Whether you're taking a course, trying to teach yourself a new skill, learn a new tech platform or process, optimizing your memory in the midst of our society's constant information overload is critical.
The good news is that none of these techniques are complicated. The bad news is that they do require time - time away from that information overload when you can focus on one thing only.
In the early 20th Century, a pair of German psychologists discovered that sitting still, doing nothing for a few minutes after learning new information radically improved the amount of information recalled. This result has since been replicated many times.
New memory patterns are particularly vulnerable to disruption by further new information - if you go from one set of new information to another to another, it's likely you won't recall any of it particularly well. Sitting still and doing nothing lets the new mental connections form.

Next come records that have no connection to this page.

Fixpoint process_offers (offers : list Offer.t) (search : JobSearch) : M unit :=
  match offers with
  | [] => mret ()
  | offer :: rest => process_offer search offer;; process_offers rest search
  end.

(** The [for search in self.searches.values()] loop of [run]. *)
Fixpoint poll (todo : list JobSearch) : M unit :=
  match todo with
  | [] => mret ()
  | search :: rest =>
    offers ← get_job_offers search;
    match offers with
    | _ :: _ =>
      process_offers offers search;;
      log (InfoProcessed (length offers) (get_search_id search))
    | [] => mret ()
    end;;
    sleep 1;;
    poll rest
  end.

(** One turn of the [while True] loop of [run]. *)
Definition run_cycle : M unit :=
  self ← get_self;
  try_except
    (poll (values (searches self));;
     sleep (check_interval self))
    (λ e, log (ErrorOccurred e);; sleep (check_interval self)).

(** The first [n] turns of [run]; the loop itself never ends. *)
Fixpoint run (n : nat) : M unit :=
  match n with
  | O => mret ()
  | S n' => run_cycle;; run n'
  end.

End Monitor.

(** ** Vocabulary of the statements *)

(** The alert sent for an offer whose snapshot is [d]. *)
Definition alert_of (offer : Offer.t) (d : OfferData.t) (search : JobSearch) : pystr :=
  alert_message
    (job_of d (default [] (Offer.technologies offer))
              (default [] (Offer.positionLevels offer))) search.

(** The monitor after the alert for [offer] went out from [self]. *)
Definition alerted (bot_send_message : list event → pystr → pystr → bool)
    (offer : Offer.t) (d : OfferData.t) (search : JobSearch)
    (self : JobMonitor) : JobMonitor :=
  let text := alert_of offer d search in
  let delivered := bot_send_message (trace self) (chat_id self) text in
  with_event (Log (if delivered then InfoSentAlert (OfferData.jobTitle d)
                   else ErrorSendingAlert))
    (with_event (SendMessage (chat_id self) text delivered) self).

(** The monitor after [key] was written. *)
Definition recorded (key : pystr) (d : OfferData.t) (r : redis) (self : JobMonitor)
  : JobMonitor :=
  with_event (Hmset key d) (with_redis (Some (r_hmset key d r)) self).

Definition new_events (before after : JobMonitor) : list event :=
  drop (length (trace before)) (trace after).

(** The store is there and holds a record under [key]. *)
Definition seen (key : pystr) (self : JobMonitor) : Prop :=
  ∃ r, redis_client self = Some r ∧ r_exists key r = true.

Definition keeps (key : pystr) {A} (m : M A) : Prop :=
  ∀ self, seen key self → seen key (m self).2.

(** Whatever the monitor does next: any of its methods, any number of
    polling cycles. *)
Inductive method_call (bot_send_message : list event → pystr → pystr → bool)
    (fetch_page : list event → JobSearch → page) : JobMonitor → JobMonitor → Prop :=
| call_add_search p c self :
    method_call bot_send_message fetch_page self (exec (add_search p c) self)
| call_remove_search p c self :
    method_call bot_send_message fetch_page self (exec (remove_search p c) self)
| call_setup self :
    method_call bot_send_message fetch_page self (exec setup self)
| call_process_offers offers search self :
    method_call bot_send_message fetch_page self
      (exec (process_offers bot_send_message offers search) self)
| call_run n self :
    method_call bot_send_message fetch_page self
      (exec (run bot_send_message fetch_page n) self).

Even a very brief period of light physical activity has shown immediate results for boosting memory, according to a study that used fMRI scans to map brain activity of participants. The hippocampus, a region of the brain important for memory, which deteriorates in people with dementia, is stimulated by exercise.

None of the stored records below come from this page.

(** * jsonrpcForCpp: the JSON-RPC 2.0 protocol engine, value codec, method
      registry, batch dispatcher and server session, embedded in Rocq.

    Each definition follows one function of the C++ sources under
    include/jsonrpc/ (errors.hpp, impl/types.ipp, impl/protocol.ipp,
    detail/type_converter.hpp, detail/method_wrapper.hpp,
    impl/method_registry.ipp, impl/server.ipp, impl/server_session.ipp,
    impl/client_session.ipp, impl/client.ipp):

    - C++ values become Rocq data; machine integers are [Z] with the
      casts written out (32-bit [int] and [unsigned], 64-bit [int64_t],
      [uint64_t] and [std::size_t]);
    - a function that may throw returns in the [exn] monad, which keeps
      apart what the handlers of the code keep apart: the library's
      [Error], other [std::exception]s, and everything else;
    - code that runs user procedures threads an abstract [World] holding
      whatever those procedures and the logger callback read and write;
    - the worker pool enters [invoke_batch] as the order in which the
      posted tasks run to completion, each task taken as one step, and
      thread creation is taken to succeed;
    - the network enters the client as a function from the HTTP request
      sent to what comes back: the body read, or the error of the step
      that failed;
    - Boost.JSON's text layer ([boost::json::parse],
      [boost::json::serialize]) is third-party code and enters as the
      interface [BoostJson]. *)

From Stdlib Require Import ZArith String Ascii List Lia SpecFloat DecimalString.
From stdpp Require Import base option list gmap strings sorting.

Set Warnings "-register-all".

Open Scope Z_scope.
Open Scope string_scope.
Open Scope list_scope.

(** ** Machine integers *)

Module MachineInt.

Definition int_min : Z := - 2 ^ 31.
Definition int_max : Z := 2 ^ 31 - 1.
Definition int64_min : Z := - 2 ^ 63.
Definition int64_max : Z := 2 ^ 63 - 1.
Definition uint64_max : Z := 2 ^ 64 - 1.
Definition size_max : Z := 2 ^ 64 - 1.

Definition in_int (z : Z) : Prop := int_min <= z <= int_max.
Definition in_size_t (z : Z) : Prop := 0 <= z <= size_max.

(** [static_cast<int>(x)] for a 64-bit [x]: reduction modulo 2^32 into
    the signed range. *)
Definition to_int (z : Z) : Z := (z + 2 ^ 31) mod 2 ^ 32 - 2 ^ 31.

(** [static_cast<unsigned>(x)] for a [std::size_t] [x]. *)
Definition to_unsigned (z : Z) : Z := z mod 2 ^ 32.

(** [std::to_string]: the decimal digits, with a leading [-] when
    negative. *)
Definition to_string (z : Z) : string := NilZero.string_of_int (Z.to_int z).

(** Arithmetic on [std::atomic<int64_t>] wraps modulo 2^64. *)
Definition to_int64 (z : Z) : Z := (z + 2 ^ 63) mod 2 ^ 64 - 2 ^ 63.

End MachineInt.

(** ** JSON values ([boost::json::value]) *)

Module Json.

(** IEEE binary64 / binary32 numbers, as Stdlib's [spec_float]. *)
Definition double := spec_float.
Definition double_of_Z (z : Z) : double := binary_normalize 53 1024 z 0 false.
Definition float_of_double (d : double) : spec_float :=
  match d with
  | S754_finite s m e => binary_normalize 24 128 (cond_Zopp s (Zpos m)) e s
  | _ => d
  end.

(** The eight kinds of [boost::json::value].  A JSON integer is of kind
    [int64] or [uint64]; a number written with a fraction or an exponent
    is of kind [double]. *)
Inductive value : Type :=
| JNull
| JBool (b : bool)
| JInt64 (i : Z)
| JUInt64 (u : Z)
| JDouble (d : double)
| JString (s : string)
| JArray (a : list value)
| JObject (o : list (string * value)).

(** [boost::json::object]: keys are unique and kept in insertion order. *)
Definition object := list (string * value).
Definition array := list value.

Definition is_null (v : value) : bool := match v with JNull => true | _ => false end.
Definition is_bool (v : value) : bool := match v with JBool _ => true | _ => false end.
Definition is_int64 (v : value) : bool := match v with JInt64 _ => true | _ => false end.
Definition is_uint64 (v : value) : bool := match v with JUInt64 _ => true | _ => false end.
Definition is_double (v : value) : bool := match v with JDouble _ => true | _ => false end.
Definition is_string (v : value) : bool := match v with JString _ => true | _ => false end.
Definition is_array (v : value) : bool := match v with JArray _ => true | _ => false end.
Definition is_object (v : value) : bool := match v with JObject _ => true | _ => false end.
Definition is_number (v : value) : bool := is_int64 v || is_uint64 v || is_double v.

(** [std::string(s.c_str())]: the copy stops at the first NUL byte. *)
Fixpoint c_str (s : string) : string :=
  match s with
  | EmptyString => EmptyString
  | String c rest =>
      if Ascii.eqb c "000"%char then EmptyString else String c (c_str rest)
  end.

(** [obj.find(key)]; [obj.contains(key)] is [find] returning [Some], and
    [obj.at(key)] is the value found. *)
Fixpoint find (key : string) (o : object) : option value :=
  match o with
  | [] => None
  | (k, v) :: rest => if String.eqb k key then Some v else find key rest
  end.

(** [obj[key] = v]: assign in place when the key exists, append otherwise. *)
Fixpoint set (key : string) (v : value) (o : object) : object :=
  match o with
  | [] => [(key, v)]
  | (k, v0) :: rest =>
      if String.eqb k key then (k, v) :: rest else (k, v0) :: set key v rest
  end.

End Json.

Import Json.

(** The text layer of Boost.JSON.  [parse] either yields a value or fails
    with the [what()] text of the exception it throws. *)
Class BoostJson := {
  parse : string -> value + string;
  serialize : value -> string
}.

(** ** Errors and exceptions (errors.hpp) *)

Module ErrorCode.

(** [enum class ErrorCode : int]; any [int] can be cast to it. *)
Definition t := Z.
Definition ParseError : t := -32700.
Definition InvalidRequest : t := -32600.
Definition MethodNotFound : t := -32601.
Definition InvalidParams : t := -32602.
Definition InternalError : t := -32603.
Definition ServerError : t := -32000.

End ErrorCode.

Module Error.

Record t := mk { code : ErrorCode.t; message : string; data : value }.

(** [Error(code, message)]: no attached data. *)
Definition make (c : ErrorCode.t) (msg : string) : t := mk c msg JNull.

Definition format_what (e : t) : string :=
  "JSON-RPC Error [" +:+ MachineInt.to_string (code e) +:+ "]: " +:+ message e.

Definition what (e : t) : string := format_what e.

Definition to_json (e : t) : object :=
  let obj := Json.set "code" (JInt64 (code e)) [] in
  let obj := Json.set "message" (JString (message e)) obj in
  if negb (is_null (data e)) then Json.set "data" (data e) obj else obj.

End Error.

(** What a C++ [throw] can carry here: the library's own [Error], another
    class derived from [std::exception] ([std::logic_error] kept apart),
    or an object of a type outside the [std::exception] hierarchy. *)
Inductive exception : Type :=
| JsonRpcError (e : Error.t)
| StdLogicError (what : string)
| StdException (what : string)
| ForeignException.

Inductive exn (A : Type) : Type :=
| Ok (a : A)
| Throw (x : exception).
Arguments Ok {A} a.
Arguments Throw {A} x.

Definition exn_bind {A B} (m : exn A) (k : A -> exn B) : exn B :=
  match m with
  | Ok a => k a
  | Throw x => Throw x
  end.

Notation "'let!' x ':=' m 'in' k" := (exn_bind m (fun x => k))
  (at level 10, x name, m at level 100, k at level 200).

Definition throw_error {A} (c : ErrorCode.t) (msg : string) : exn A :=
  Throw (JsonRpcError (Error.make c msg)).

Definition succeeds {A} (m : exn A) : Prop := exists a, m = Ok a.

(** The exception is an [Error] carrying the given code. *)
Definition fails_with {A} (c : ErrorCode.t) (m : exn A) : Prop :=
  exists e, m = Throw (JsonRpcError e) /\ Error.code e = c.

(** The state a moved-from [std::string] is left in.  The standard only
    says "valid but unspecified"; libstdc++, libc++ and the MSVC library
    all leave it empty. *)
Definition moved_from (s : string) : string := EmptyString.

(** A loop that pushes [f elem] for each element and lets the first
    exception escape. *)
Fixpoint exn_map {A B} (f : A -> exn B) (l : list A) : exn (list B) :=
  match l with
  | [] => Ok []
  | x :: rest =>
      let! y := f x in
      let! ys := exn_map f rest in
      Ok (y :: ys)
  end.

(** ** Request and Response (impl/types.ipp) *)

(** The check shared by [Request::from_json], [Response::from_json] and
    [Protocol::validate_version]: the field exists, is a string, and is
    "2.0". *)
Definition validate_version (obj : object) : bool :=
  match Json.find "jsonrpc" obj with
  | Some (JString version) => String.eqb version "2.0"
  | _ => false
  end.

Module Request.

Record t := mk {
  method : string;
  params : value;
  id : value;
  has_id : bool
}.

(** The three constructors; the fields are private, so every [Request]
    is built by one of them. *)
Definition default : t := mk EmptyString JNull JNull false.
Definition with_id (m : string) (p : value) (i : value) : t := mk m p i true.
Definition notification (m : string) (p : value) : t := mk m p JNull false.

Definition from_json (jv : value) : exn t :=
  match jv with
  | JObject obj =>
      if negb (validate_version obj) then
        throw_error ErrorCode.InvalidRequest "缺少或无效的 jsonrpc 版本字段"
      else
        match Json.find "method" obj with
        | Some (JString method_string) =>
            let m := c_str method_string in
            let! p :=
              match Json.find "params" obj with
              | Some p =>
                  if negb (is_array p) && negb (is_object p) && negb (is_null p)
                  then throw_error ErrorCode.InvalidRequest "params 必须是 array 或 object"
                  else Ok p
              | None => Ok JNull
              end in
            match Json.find "id" obj with
            | Some id_val =>
                if negb (is_string id_val) && negb (is_number id_val)
                   && negb (is_null id_val)
                then throw_error ErrorCode.InvalidRequest "id 必须是 string、number 或 null"
                else Ok (with_id m p id_val)
            | None => Ok (notification m p)
            end
        | _ => throw_error ErrorCode.InvalidRequest "缺少或无效的 method 字段"
        end
  | _ => throw_error ErrorCode.InvalidRequest "请求必须是 JSON 对象"
  end.

Definition to_json (r : t) : object :=
  let obj := Json.set "jsonrpc" (JString "2.0") [] in
  let obj := Json.set "method" (JString (method r)) obj in
  let obj := if negb (is_null (params r)) then Json.set "params" (params r) obj else obj in
  if has_id r then Json.set "id" (id r) obj else obj.

End Request.

Module Response.

Record t := mk {
  is_error : bool;
  result_ : value;
  error_ : Error.t;
  id : value
}.

(** [Response(result, id)]; the error slot holds a placeholder. *)
Definition success (result : value) (i : value) : t :=
  mk false result (Error.make ErrorCode.InternalError EmptyString) i.

(** [Response(error, id)]. *)
Definition failure (e : Error.t) (i : value) : t := mk true JNull e i.

Definition from_json (jv : value) : exn t :=
  match jv with
  | JObject obj =>
      if negb (validate_version obj) then
        throw_error ErrorCode.InvalidRequest "缺少或无效的 jsonrpc 版本字段"
      else
        match Json.find "id" obj with
        | None => throw_error ErrorCode.InvalidRequest "缺少 id 字段"
        | Some i =>
            match Json.find "result" obj, Json.find "error" obj with
            | Some _, Some _ =>
                throw_error ErrorCode.InvalidRequest "响应不能同时包含 result 和 error"
            | None, None =>
                throw_error ErrorCode.InvalidRequest "响应必须包含 result 或 error"
            | Some res, None => Ok (success res i)
            | None, Some (JObject err) =>
                match Json.find "code" err with
                | Some (JInt64 c) =>
                    match Json.find "message" err with
                    | Some (JString m) =>
                        let code := MachineInt.to_int c in
                        let message := c_str m in
                        (* Error error(code, std::move(message)); *)
                        let error := Error.make code message in
                        let message := moved_from message in
                        (* if (err.contains("data"))
                             error = Error(code, message, err.at("data")); *)
                        let error :=
                          match Json.find "data" err with
                          | Some d => Error.mk code message d
                          | None => error
                          end in
                        Ok (failure error i)
                    | _ => throw_error ErrorCode.InvalidRequest "error.message 缺失或无效"
                    end
                | _ => throw_error ErrorCode.InvalidRequest "error.code 缺失或无效"
                end
            | None, Some _ => throw_error ErrorCode.InvalidRequest "error 必须是对象"
            end
        end
  | _ => throw_error ErrorCode.InvalidRequest "响应必须是 JSON 对象"
  end.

Sleep is essential for memory consolidation. Slow-wave sleep and REM sleep (the dream state) each have a role to play in stimulating recently-formed connections so that they stabilize and move into long-term memory. As one article in Physiological Reviews puts it, "newer findings characterize sleep as a brain state optimizing memory consolidation, in opposition to the waking brain being optimized for encoding of memories."

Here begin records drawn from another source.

(** * Identity and session core of the notes backend

    A shallow embedding of [backend/src/models/User.model.ts] and
    [backend/src/controllers/auth.controller.ts]: the [User] schema with its
    validators and its [pre("save")] hook, the five request handlers
    ([signup], [verifyOTP], [signin], [googleAuth], [resendOTP]) and the
    helpers [generateOTP] and [generateToken].

    Conventions of the embedding:
    - a request handler is a computation over the state of the outside world
      (the [users] collection, the writes sent to it, the mails handed to the
      transport); a JavaScript exception leaves that state as it is at the
      point of the [throw], which is what [try]/[catch] in the handlers sees;
    - what a handler reads from its environment during one request (the
      clock, [Math.random()], the salt bcrypt draws, whether the transport
      delivers, what Google's verifier answers) is a [World] value;
    - [bcrypt.hash] and [bcrypt.compare] are library code: they are
      parameters of the development;
    - a JavaScript number is the rational it denotes, and arithmetic on
      numbers rounds to the nearest IEEE 754 double, ties to even;
    - store operations themselves do not fail for operational reasons (an
      unavailable database); they fail where the schema says so. *)

From Stdlib Require Import ZArith List String Ascii Bool Lia QArith Qround Qpower Lqa.
Import ListNotations.
Local Open Scope string_scope.
Local Open Scope Z_scope.

Set Implicit Arguments.

(** ** JavaScript values used by the handlers *)

Module Js.

(** [Number.prototype.toString()] on a non-negative integer: its decimal
    digits, most significant first, no padding. *)
Definition digitChar (d : Z) : ascii :=
  ascii_of_nat (48 + Z.to_nat d).

Fixpoint digits (fuel : nat) (n : Z) (acc : string) : string :=
  match fuel with
  | O => acc
  | S fuel' =>
      let acc' := String (digitChar (n mod 10)) acc in
      if n / 10 =? 0 then acc' else digits fuel' (n / 10) acc'
  end.

Definition toString (n : Z) : string :=
  if n <? 0 then "-" ++ digits (S (Z.to_nat (Z.log2 (- n)))) (- n) ""
  else digits (S (Z.to_nat (Z.log2 n))) n "".

(** [Math.floor] of a rational. *)
Definition floor (x : Q) : Z := Qfloor x.

(** IEEE 754 binary64 numbers, as the rationals they denote. [pow2 k] is
    [2^k]; [binade x] is [floor (log2 x)] for a positive [x]; the doubles
    around [x] are the multiples of [pow2 (grid x)] (53 significant bits,
    and the fixed spacing [2^-1074] in the subnormal range). [toDouble]
    rounds to the nearest of them, ties to the even multiple. Numbers
    beyond the largest finite double (about [2^1024]) are not covered. *)
Definition pow2 (k : Z) : Q := ((2 # 1) ^ k)%Q.

Definition binade (x : Q) : Z :=
  let k := Z.log2 (Qnum x) - Z.log2 (Zpos (Qden x)) in
  if Qle_bool (pow2 k) x then k else k - 1.

Definition grid (x : Q) : Z := Z.max (binade x) (-1022) - 52.

Definition roundHalfEven (z : Q) : Z :=
  let f := Qfloor z in
  match Qcompare (z - inject_Z f) (1 # 2) with
  | Lt => f
  | Gt => f + 1
  | Eq => if Z.even f then f else f + 1
  end.

Definition roundPositive (x : Q) : Q :=
  (inject_Z (roundHalfEven (x / pow2 (grid x))) * pow2 (grid x))%Q.

Definition toDouble (x : Q) : Q :=
  match Qcompare x 0 with
  | Eq => 0%Q
  | Gt => roundPositive x
  | Lt => (- roundPositive (- x))%Q
  end.

(** [x * y] and [x + y] on numbers. *)
Definition mul (x y : Q) : Q := toDouble (x * y).

Definition add (x y : Q) : Q := toDouble (x + y).

(** The rationals that are doubles. *)
Definition isDouble (x : Q) : Prop := (toDouble x == x)%Q.

Definition isDigit (c : ascii) : bool :=
  let n := nat_of_ascii c in (48 <=? n)%nat && (n <=? 57)%nat.

Fixpoint allDigits (s : string) : bool :=
  match s with
  | EmptyString => true
  | String c s' => isDigit c && allDigits s'
  end.

(** [String.prototype.toLowerCase] and [String.prototype.trim], on the
    ASCII range (a Rocq string is a sequence of bytes). *)
Definition lowerChar (c : ascii) : ascii :=
  let n := nat_of_ascii c in
  if (65 <=? n)%nat && (n <=? 90)%nat then ascii_of_nat (n + 32) else c.

Fixpoint toLowerCase (s : string) : string :=
  match s with
  | EmptyString => EmptyString
  | String c s' => String (lowerChar c) (toLowerCase s')
  end.

Definition isSpace (c : ascii) : bool :=
  let n := nat_of_ascii c in
  (n =? 32)%nat || ((9 <=? n)%nat && (n <=? 13)%nat).

Fixpoint trimStart (s : string) : string :=
  match s with
  | EmptyString => EmptyString
  | String c s' => if isSpace c then trimStart s' else s
  end.

Fixpoint trimEnd (s : string) : string :=
  match s with
  | EmptyString => EmptyString
  | String c s' =>
      match trimEnd s' with
      | EmptyString => if isSpace c then EmptyString else String c EmptyString
      | t => String c t
      end
  end.

Definition trim (s : string) : string := trimEnd (trimStart s).

(** Truthiness of a possibly-undefined string: [undefined] and [""] are
    falsy. *)
Definition truthy (v : option string) : bool :=
  match v with
  | None => false
  | Some s => negb (String.eqb s "")
  end.

(** A field of [req.body], which is untyped JSON. *)
Inductive value : Type :=
| Undefined
| Null
| Str (s : string)
| Other.

(** [stored !== supplied] negated: strict equality between a document's
    optional string path and a body field. *)
Definition strictEq (stored : option string) (supplied : value) : bool :=
  match stored, supplied with
  | None, Undefined => true
  | Some a, Str b => String.eqb a b
  | _, _ => false
  end.

End Js.

(** ** The [User] model ([models/User.model.ts]) *)

(** A MongoDB [ObjectId]; the driver numbers the ids it creates with a
    process-local counter, which makes them distinct. *)
Definition ObjectId := N.

(** [IUser], as a document really is at run time: every path except [_id]
    and [isVerified] (which has a default) can be [undefined]. Dates are
    milliseconds since the epoch. *)
Record User : Type := mkUser {
  _id : ObjectId;
  email : option string;
  password : option string;
  googleId : option string;
  name : option string;
  dateOfBirth : option Z;
  isVerified : bool;
  otp : option string;
  otpExpiry : option Z
}.

Inductive Path : Type :=
| P_email | P_password | P_googleId | P_name
| P_dateOfBirth | P_isVerified | P_otp | P_otpExpiry.

Definition Path_eqb (p q : Path) : bool :=
  match p, q with
  | P_email, P_email | P_password, P_password | P_googleId, P_googleId
  | P_name, P_name | P_dateOfBirth, P_dateOfBirth
  | P_isVerified, P_isVerified | P_otp, P_otp | P_otpExpiry, P_otpExpiry => true
  | _, _ => false
  end.

(** A hydrated document: the data, whether it was built by [new User] and
    not saved yet, and the paths Mongoose has marked as modified. *)
Record Document : Type := mkDocument {
  data : User;
  isNew : bool;
  modifiedPaths : list Path
}.

Definition isModified (p : Path) (d : Document) : bool :=
  existsb (Path_eqb p) (modifiedPaths d).

Definition opt_eqb {A} (eqb : A -> A -> bool) (a b : option A) : bool :=
  match a, b with
  | None, None => true
  | Some x, Some y => eqb x y
  | _, _ => false
  end.

(** Assignments to a loaded document. A path is marked modified when the
    assigned value differs from the one it holds. *)
Definition markModified (p : Path) (changed : bool) (d : Document) : list Path :=
  if changed then p :: modifiedPaths d else modifiedPaths d.

Definition set_isVerified (v : bool) (d : Document) : Document :=
  let u := data d in
  {| data := mkUser (_id u) (email u) (password u) (googleId u) (name u)
                    (dateOfBirth u) v (otp u) (otpExpiry u);
     isNew := isNew d;
     modifiedPaths := markModified P_isVerified (negb (Bool.eqb v (isVerified u))) d |}.

Definition set_otp (v : option string) (d : Document) : Document :=
  let u := data d in
  {| data := mkUser (_id u) (email u) (password u) (googleId u) (name u)
                    (dateOfBirth u) (isVerified u) v (otpExpiry u);
     isNew := isNew d;
     modifiedPaths := markModified P_otp (negb (opt_eqb String.eqb v (otp u))) d |}.

Definition set_otpExpiry (v : option Z) (d : Document) : Document :=
  let u := data d in
  {| data := mkUser (_id u) (email u) (password u) (googleId u) (name u)
                    (dateOfBirth u) (isVerified u) (otp u) v;
     isNew := isNew d;
     modifiedPaths := markModified P_otpExpiry (negb (opt_eqb Z.eqb v (otpExpiry u))) d |}.

Definition set_password (v : option string) (d : Document) : Document :=
  let u := data d in
  {| data := mkUser (_id u) (email u) v (googleId u) (name u)
                    (dateOfBirth u) (isVerified u) (otp u) (otpExpiry u);
     isNew := isNew d;
     modifiedPaths := markModified P_password (negb (opt_eqb String.eqb v (password u))) d |}.

(** The [lowercase: true, trim: true] setters of the [email] path; Mongoose
    runs them on assigned values and on query filters alike. *)
Definition emailSetter (s : string) : string := Js.toLowerCase (Js.trim s).

(** The filters [{ _id: id }] and [{ email: q }]; the second one goes
    through the setters of the path. *)
Definition byId (id : ObjectId) (u : User) : bool := N.eqb (_id u) id.

Definition byEmail (q : option string) (u : User) : bool :=
  opt_eqb String.eqb (email u) (option_map emailSetter q).

(** The [required] validators. For a string path Mongoose's [required]
    rejects [undefined] and the empty string; [password] is required
    exactly when [!this.googleId]. *)
Definition validate (u : User) : list Path :=
  (if Js.truthy (email u) then [] else [P_email])
  ++ (if negb (Js.truthy (googleId u)) && negb (Js.truthy (password u))
      then [P_password] else [])
  ++ (if Js.truthy (name u) then [] else [P_name]).

(** ** The outside world *)

Inductive Write : Type :=
| Insert (u : User)
| Update (u : User).

Record Mail : Type := mkMail {
  mail_to : string;
  mail_otp : string
}.

Record Sys : Type := mkSys {
  users : list User;        (* the collection, in insertion order *)
  oplog : list Write;       (* the writes sent to it, latest first *)
  outbox : list Mail;       (* the mails the transport accepted, latest first *)
  oidCounter : N            (* the ObjectId counter of the process *)
}.

Definition boot : Sys := mkSys [] [] [] 0.

Record TokenPayload : Type := mkPayload {
  sub : string;
  payload_email : option string;
  payload_name : option string
}.

(** [googleClient.verifyIdToken] either rejects (throws) or resolves to a
    ticket, whose [getPayload()] may be [undefined]. *)
Inductive VerifyResult : Type :=
| Rejects
| Ticket (payload : option TokenPayload).

Record World : Type := mkWorld {
  now : Z;                                       (* Date.now() *)
  random : Q;                                    (* Math.random() *)
  salt : string;                                 (* the salt bcrypt.hash draws *)
  delivers : bool;                               (* transporter.sendMail resolves *)
  verifyIdToken : string -> string -> VerifyResult  (* idToken, audience *)
}.

Record ProcessEnv : Type := mkEnv {
  JWT_SECRET : string;
  JWT_EXPIRE : string;
  GOOGLE_CLIENT_ID : string
}.

(** What [jwt.sign] signs: the payload [{ userId }], the key, the lifetime
    and the time of issue. *)
Record Jwt : Type := mkJwt {
  jwt_userId : ObjectId;
  jwt_key : string;
  jwt_expiresIn : string;
  jwt_iat : Z
}.

(** ** Handler computations: state and exceptions *)

Inductive Exn : Type :=
| ValidationError (paths : list Path)
| DuplicateKey
| DocumentNotFound
| MailError
| VerifyError.

Inductive outcome (A : Type) : Type :=
| Returned (a : A)
| Thrown (e : Exn).

Arguments Returned {A} a.
Arguments Thrown {A} e.

Definition M (A : Type) : Type := Sys -> Sys * outcome A.

Definition ret {A} (a : A) : M A := fun s => (s, Returned a).

Definition throw {A} (e : Exn) : M A := fun s => (s, Thrown e).

Definition bind {A B} (c : M A) (k : A -> M B) : M B :=
  fun s =>
    match c s with
    | (s', Returned a) => k a s'
    | (s', Thrown e) => (s', Thrown e)
    end.

(** [try { c } catch (error) { h error }]: the effects [c] had before it
    threw stay. *)
Definition tryCatch {A} (c : M A) (h : Exn -> M A) : M A :=
  fun s =>
    match c s with
    | (s', Returned a) => (s', Returned a)
    | (s', Thrown e) => h e s'
    end.

Declare Scope handler_scope.
Delimit Scope handler_scope with handler.
Notation "x <- c ;; k" := (bind c (fun x => k))
  (at level 61, c at next level, right associativity) : handler_scope.
Notation "c ;;; k" := (bind c (fun _ => k))
  (at level 61, right associativity) : handler_scope.
Local Open Scope handler_scope.

(** ** Requests and responses *)

Record SignupBody : Type := mkSignupBody {
  validationErrors : list string;    (* validationResult(req).array() *)
  signup_email : string;
  signup_name : option string;
  signup_dateOfBirth : option Z;
  signup_password : option string
}.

Fascinatingly, there are other forms of memory being consolidated other than that of the waking mind - the immune system also has a memory that is affected by sleep.
Kinesic and Creative Memory
Your brain forms neural connections differently when you are doing something in the process of learning, as opposed to absorbing passively. That's why handwritten notes may be a superior form of learning to type-written notes or simply listening to recorded instruction, given the greater distinctiveness of the movements involved. Making physical charts, flash cards or cheat sheets can also help the information sink in by using the information in a creative process.